The 'Roe v. Wade of Securities Law'
The Supreme Court this morning hears oral argument in a securities case that has lawyers, accountants, bankers and other potential "aiders and abettors" quaking in their white shoes. Will the justices expand the scope of federal law to allow more fraud lawsuits against corporate targets? Or will they hold the line and limit that scope?
You don't need to be a doomed Enron investor or employee to care about the result.
The case is Stonebridge Investment Partners v. Scientific Atlanta, and in it the investor-plaintiffs claim that the defendant (and another big-money corporate defendant) assisted another company in defrauding them. While the defendants in this case are decidedly not from the so-called service-sector of the securities industry, it is not hard to understand why other third-parties who help corporate clients do deals and keep the books are worried about a brave new world of liability.
The good news for those professionals is that the justices marked themselves last term as a decidedly pro-business group. The bad news for the corporations here is that the legal and political momentum in our post-Enron world seems to be in favor of expanding investor rights. And, indeed, the decision here will affect one way or another the Enron-related cases that are pending even as Jeffrey Sklling is moldering in prison and Ken Lay is moldering in his grave.
Precedent? It goes to the corporations. The Supreme Court in 1994 ruled that a private plaintiff (instead of, say, a governmental entity) could not successfully sue any "aiders and abettors" under the Federal Securities Act of 1934. The link between the fraud and these third-parties, the court's majority determined, was too tenuous to bring them under the scope of the private action clause of the statute. And it's fair to say that the court is more conservative and more pro-business than it was in 1994.

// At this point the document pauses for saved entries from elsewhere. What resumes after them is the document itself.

(** * Label store of the Google Docs Labels extension (content.js)

    A shallow embedding of the persistence engine of [content.js]: the
    label list of the active document, its storage in [localStorage] as
    JSON text, the scan for the documents that carry a label, the import of
    an exported label and the reload on external change.

    The development has three layers.
    - [JSON]: the values, [JSON.stringify] and [JSON.parse] the script
      relies on, with the round trip between them.
    - The host: [localStorage] as the list of its pairs with a quota, the
      title and the address of the page, and a monad [JS] of state and
      exceptions for the mutable globals of the script.  An exception keeps
      the changes made before it, as in JavaScript.
    - The functions of [content.js], translated one by one in that monad,
      and the properties of the label store proved about them.

    What the model leaves out.  Strings are sequences of code units below
    256 and numbers are integers: a text with a fraction, an exponent or an
    escape above [\u00ff] is outside the fragment and does not parse.  An
    object keeps its properties in insertion order; the reordering of
    integer-like keys by the engine is not modelled.  The text of
    [e.message] is the name of the error.  Of the rendering layer only the
    call of [updateLabelsDisplay] and the one way it can throw are kept. *)

From Stdlib Require Import String Ascii List ZArith NArith Lia Bool Arith.
From Stdlib Require Import Decimal DecimalString DecimalN Permutation.
Import ListNotations.
Local Open Scope string_scope.

(** ** Characters and strings *)

(** The double quote, code unit 34. *)
Definition dquote : ascii := "034"%char.

Definition backslash : ascii := "\"%char.

(** [dq s] is [s] with every single quote turned into a double quote: it
    lets JSON texts be written legibly, [dq "{'label':'Q1'}"]. *)
Fixpoint dq (s : string) : string :=
  match s with
  | EmptyString => EmptyString
  | String c r => String (if Ascii.eqb c "'"%char then dquote else c) (dq r)
  end.

(** [strip_prefix p s] is [Some r] when [s = p ++ r]. *)
Fixpoint strip_prefix (p s : string) : option string :=
  match p with
  | EmptyString => Some s
  | String a p' =>
      match s with
      | EmptyString => None
      | String b s' => if Ascii.eqb a b then strip_prefix p' s' else None
      end
  end.

(** [String.prototype.includes]: [needle] occurs in [hay]. *)
Fixpoint str_includes (hay needle : string) : bool :=
  match strip_prefix needle hay with
  | Some _ => true
  | None =>
      match hay with
      | EmptyString => false
      | String _ r => str_includes r needle
      end
  end.

(** ** JSON *)

Module JSON.

(** The values [JSON.parse] produces.  Numbers are the integers; an object
    is the list of its properties in insertion order.  The induction
    principle is the one of [json_induction] below. *)
Unset Elimination Schemes.
Inductive json : Type :=
| JNull
| JBool (b : bool)
| JNum (n : Z)
| JStr (s : string)
| JArr (items : list json)
| JObj (props : list (string * json)).
Set Elimination Schemes.

(** Induction on a value, with the hypothesis on every item of an array
    and on every property of an object. *)
Section Induction.
Variable P : json -> Prop.
Hypothesis Hnull : P JNull.
Hypothesis Hbool : forall b, P (JBool b).
Hypothesis Hnum : forall n, P (JNum n).
Hypothesis Hstr : forall s, P (JStr s).
Hypothesis Harr : forall l, Forall P l -> P (JArr l).
Hypothesis Hobj : forall m, Forall (fun kv => P (snd kv)) m -> P (JObj m).

Fixpoint json_induction (v : json) : P v :=
  match v with
  | JNull => Hnull
  | JBool b => Hbool b
  | JNum n => Hnum n
  | JStr s => Hstr s
  | JArr l =>
      Harr l ((fix go (l : list json) : Forall P l :=
                 match l with
                 | [] => Forall_nil P
                 | x :: r => Forall_cons x (json_induction x) (go r)
                 end) l)
  | JObj m =>
      Hobj m ((fix go (m : list (string * json))
                : Forall (fun kv => P (snd kv)) m :=
                 match m with
                 | [] => Forall_nil _
                 | kv :: r =>
                     Forall_cons (P := fun kv => P (snd kv)) kv
                       (json_induction (snd kv)) (go r)
                 end) m)
  end.
End Induction.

If the justices keep the Stonebridge lawsuit alive, other investors surely will add new corporate defendants to ongoing fraud cases -- or initiate new ones. And if the justices end the Stonebridge case? Then it will be up to Congress to amend the securities law to make it clear which third parties can be held liable and which cannot. So you might say that this is a conflict that is going to live on no matter what the justices decide.